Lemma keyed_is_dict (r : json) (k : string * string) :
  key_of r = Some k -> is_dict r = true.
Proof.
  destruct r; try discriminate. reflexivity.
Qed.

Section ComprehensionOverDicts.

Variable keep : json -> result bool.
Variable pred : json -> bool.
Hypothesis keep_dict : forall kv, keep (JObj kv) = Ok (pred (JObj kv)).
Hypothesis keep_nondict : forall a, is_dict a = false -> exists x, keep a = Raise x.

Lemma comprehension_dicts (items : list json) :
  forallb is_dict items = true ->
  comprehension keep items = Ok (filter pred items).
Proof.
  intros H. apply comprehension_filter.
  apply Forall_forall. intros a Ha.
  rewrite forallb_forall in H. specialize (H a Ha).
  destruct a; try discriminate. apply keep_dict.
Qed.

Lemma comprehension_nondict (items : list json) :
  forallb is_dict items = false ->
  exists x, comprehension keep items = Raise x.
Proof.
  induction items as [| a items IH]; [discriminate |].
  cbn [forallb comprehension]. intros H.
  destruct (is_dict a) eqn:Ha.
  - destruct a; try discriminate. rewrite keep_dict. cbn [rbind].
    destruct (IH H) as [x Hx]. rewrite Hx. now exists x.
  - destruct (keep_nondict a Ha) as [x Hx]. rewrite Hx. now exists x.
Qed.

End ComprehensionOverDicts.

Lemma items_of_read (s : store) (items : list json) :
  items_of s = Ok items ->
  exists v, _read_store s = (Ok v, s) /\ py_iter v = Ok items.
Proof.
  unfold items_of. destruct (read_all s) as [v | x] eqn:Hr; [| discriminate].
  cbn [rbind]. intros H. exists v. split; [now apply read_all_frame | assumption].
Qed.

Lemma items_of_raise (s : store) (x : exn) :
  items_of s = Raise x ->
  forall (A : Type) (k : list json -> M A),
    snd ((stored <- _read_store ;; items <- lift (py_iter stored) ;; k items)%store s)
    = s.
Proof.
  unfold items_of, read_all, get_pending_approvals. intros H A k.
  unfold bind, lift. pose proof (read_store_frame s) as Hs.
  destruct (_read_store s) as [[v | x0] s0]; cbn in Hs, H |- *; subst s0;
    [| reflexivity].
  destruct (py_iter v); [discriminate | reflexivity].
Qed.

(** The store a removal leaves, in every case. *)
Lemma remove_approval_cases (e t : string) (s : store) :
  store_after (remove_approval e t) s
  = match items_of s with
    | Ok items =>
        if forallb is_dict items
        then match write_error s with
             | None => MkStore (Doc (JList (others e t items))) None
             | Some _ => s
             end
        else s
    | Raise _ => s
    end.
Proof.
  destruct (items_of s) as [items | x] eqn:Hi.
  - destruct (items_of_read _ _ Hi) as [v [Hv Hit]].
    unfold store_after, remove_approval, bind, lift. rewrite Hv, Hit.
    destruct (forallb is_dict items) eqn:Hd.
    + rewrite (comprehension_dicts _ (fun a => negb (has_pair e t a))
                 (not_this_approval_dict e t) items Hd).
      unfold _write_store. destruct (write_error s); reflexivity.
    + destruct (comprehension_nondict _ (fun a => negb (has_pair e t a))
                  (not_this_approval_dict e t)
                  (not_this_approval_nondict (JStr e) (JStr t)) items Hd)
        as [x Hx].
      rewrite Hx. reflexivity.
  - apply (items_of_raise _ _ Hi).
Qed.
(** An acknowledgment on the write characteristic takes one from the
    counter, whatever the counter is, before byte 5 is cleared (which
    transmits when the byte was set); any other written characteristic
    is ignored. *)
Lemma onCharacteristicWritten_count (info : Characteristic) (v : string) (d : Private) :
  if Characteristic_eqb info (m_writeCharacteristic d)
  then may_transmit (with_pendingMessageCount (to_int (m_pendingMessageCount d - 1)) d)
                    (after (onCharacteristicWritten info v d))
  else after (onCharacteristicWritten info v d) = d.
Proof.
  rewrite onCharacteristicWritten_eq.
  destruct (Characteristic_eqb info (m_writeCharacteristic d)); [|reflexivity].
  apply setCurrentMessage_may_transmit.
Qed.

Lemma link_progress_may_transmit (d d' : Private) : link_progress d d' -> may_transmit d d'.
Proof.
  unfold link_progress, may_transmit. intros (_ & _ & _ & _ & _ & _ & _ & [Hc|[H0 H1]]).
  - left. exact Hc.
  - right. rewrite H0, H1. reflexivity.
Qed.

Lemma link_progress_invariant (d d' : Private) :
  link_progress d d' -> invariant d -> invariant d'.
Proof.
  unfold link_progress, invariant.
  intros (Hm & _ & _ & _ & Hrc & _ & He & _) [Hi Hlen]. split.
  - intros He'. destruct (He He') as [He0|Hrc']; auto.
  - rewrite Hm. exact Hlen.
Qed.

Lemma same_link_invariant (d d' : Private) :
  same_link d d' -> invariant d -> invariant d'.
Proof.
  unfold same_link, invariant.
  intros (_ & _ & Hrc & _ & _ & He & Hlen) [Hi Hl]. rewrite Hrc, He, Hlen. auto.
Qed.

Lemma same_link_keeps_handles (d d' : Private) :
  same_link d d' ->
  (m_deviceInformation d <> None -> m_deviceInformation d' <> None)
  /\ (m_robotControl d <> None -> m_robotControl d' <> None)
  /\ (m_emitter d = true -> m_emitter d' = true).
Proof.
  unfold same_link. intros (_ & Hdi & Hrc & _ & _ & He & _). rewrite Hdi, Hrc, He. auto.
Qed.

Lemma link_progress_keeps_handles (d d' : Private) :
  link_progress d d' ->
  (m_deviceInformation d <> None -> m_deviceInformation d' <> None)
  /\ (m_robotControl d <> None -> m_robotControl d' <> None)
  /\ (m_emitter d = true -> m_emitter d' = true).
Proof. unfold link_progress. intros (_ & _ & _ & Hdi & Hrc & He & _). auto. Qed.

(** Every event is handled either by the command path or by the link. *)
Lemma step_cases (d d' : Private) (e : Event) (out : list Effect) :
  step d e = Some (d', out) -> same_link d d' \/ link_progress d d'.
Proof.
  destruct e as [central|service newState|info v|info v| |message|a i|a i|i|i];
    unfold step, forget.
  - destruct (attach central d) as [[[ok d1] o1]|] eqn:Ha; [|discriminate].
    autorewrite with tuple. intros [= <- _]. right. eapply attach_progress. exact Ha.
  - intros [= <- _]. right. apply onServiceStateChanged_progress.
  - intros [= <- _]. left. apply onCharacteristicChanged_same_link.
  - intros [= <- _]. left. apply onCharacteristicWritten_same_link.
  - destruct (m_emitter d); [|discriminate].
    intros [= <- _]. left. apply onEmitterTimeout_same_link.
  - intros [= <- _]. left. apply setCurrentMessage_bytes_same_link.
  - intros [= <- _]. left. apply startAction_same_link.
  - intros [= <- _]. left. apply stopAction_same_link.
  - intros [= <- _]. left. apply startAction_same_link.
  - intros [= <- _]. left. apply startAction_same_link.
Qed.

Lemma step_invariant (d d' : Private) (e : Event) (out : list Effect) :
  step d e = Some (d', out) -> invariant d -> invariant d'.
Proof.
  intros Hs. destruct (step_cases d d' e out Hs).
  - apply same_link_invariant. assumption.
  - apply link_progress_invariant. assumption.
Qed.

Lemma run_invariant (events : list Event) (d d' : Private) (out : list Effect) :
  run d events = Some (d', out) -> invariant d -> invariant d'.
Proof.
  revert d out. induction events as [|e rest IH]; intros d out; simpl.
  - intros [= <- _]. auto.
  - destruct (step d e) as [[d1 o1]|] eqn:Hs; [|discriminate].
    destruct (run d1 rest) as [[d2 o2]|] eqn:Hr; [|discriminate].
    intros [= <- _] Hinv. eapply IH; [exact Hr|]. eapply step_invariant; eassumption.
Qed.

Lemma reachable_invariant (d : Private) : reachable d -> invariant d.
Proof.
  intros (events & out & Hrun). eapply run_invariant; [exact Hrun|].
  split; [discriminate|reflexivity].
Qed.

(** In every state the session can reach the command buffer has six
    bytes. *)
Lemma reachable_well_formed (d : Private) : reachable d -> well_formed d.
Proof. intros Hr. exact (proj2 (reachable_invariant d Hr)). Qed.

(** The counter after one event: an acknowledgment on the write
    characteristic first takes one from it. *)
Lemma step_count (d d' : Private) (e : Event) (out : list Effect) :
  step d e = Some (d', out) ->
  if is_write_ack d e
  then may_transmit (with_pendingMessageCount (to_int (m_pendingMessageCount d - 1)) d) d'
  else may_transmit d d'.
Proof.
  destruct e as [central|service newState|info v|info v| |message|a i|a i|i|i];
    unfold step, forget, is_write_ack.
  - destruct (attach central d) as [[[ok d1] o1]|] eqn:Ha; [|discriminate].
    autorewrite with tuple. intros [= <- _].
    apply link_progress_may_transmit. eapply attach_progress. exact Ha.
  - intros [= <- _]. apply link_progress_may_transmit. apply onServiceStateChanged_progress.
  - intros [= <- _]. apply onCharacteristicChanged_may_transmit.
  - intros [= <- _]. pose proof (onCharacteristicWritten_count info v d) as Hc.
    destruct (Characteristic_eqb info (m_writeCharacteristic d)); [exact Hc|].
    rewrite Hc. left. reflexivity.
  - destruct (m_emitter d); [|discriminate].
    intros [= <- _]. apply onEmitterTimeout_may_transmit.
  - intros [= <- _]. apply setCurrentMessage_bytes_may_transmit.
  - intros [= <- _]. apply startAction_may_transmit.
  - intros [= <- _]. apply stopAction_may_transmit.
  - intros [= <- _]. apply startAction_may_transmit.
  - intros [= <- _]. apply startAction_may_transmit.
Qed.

----

= Task item =
The lines to report are those in the material above that contain the word "negb"; copy every one of them.

= Task answer =
    + rewrite (comprehension_dicts _ (fun a => negb (has_pair e t a))
    + destruct (comprehension_nondict _ (fun a => negb (has_pair e t a))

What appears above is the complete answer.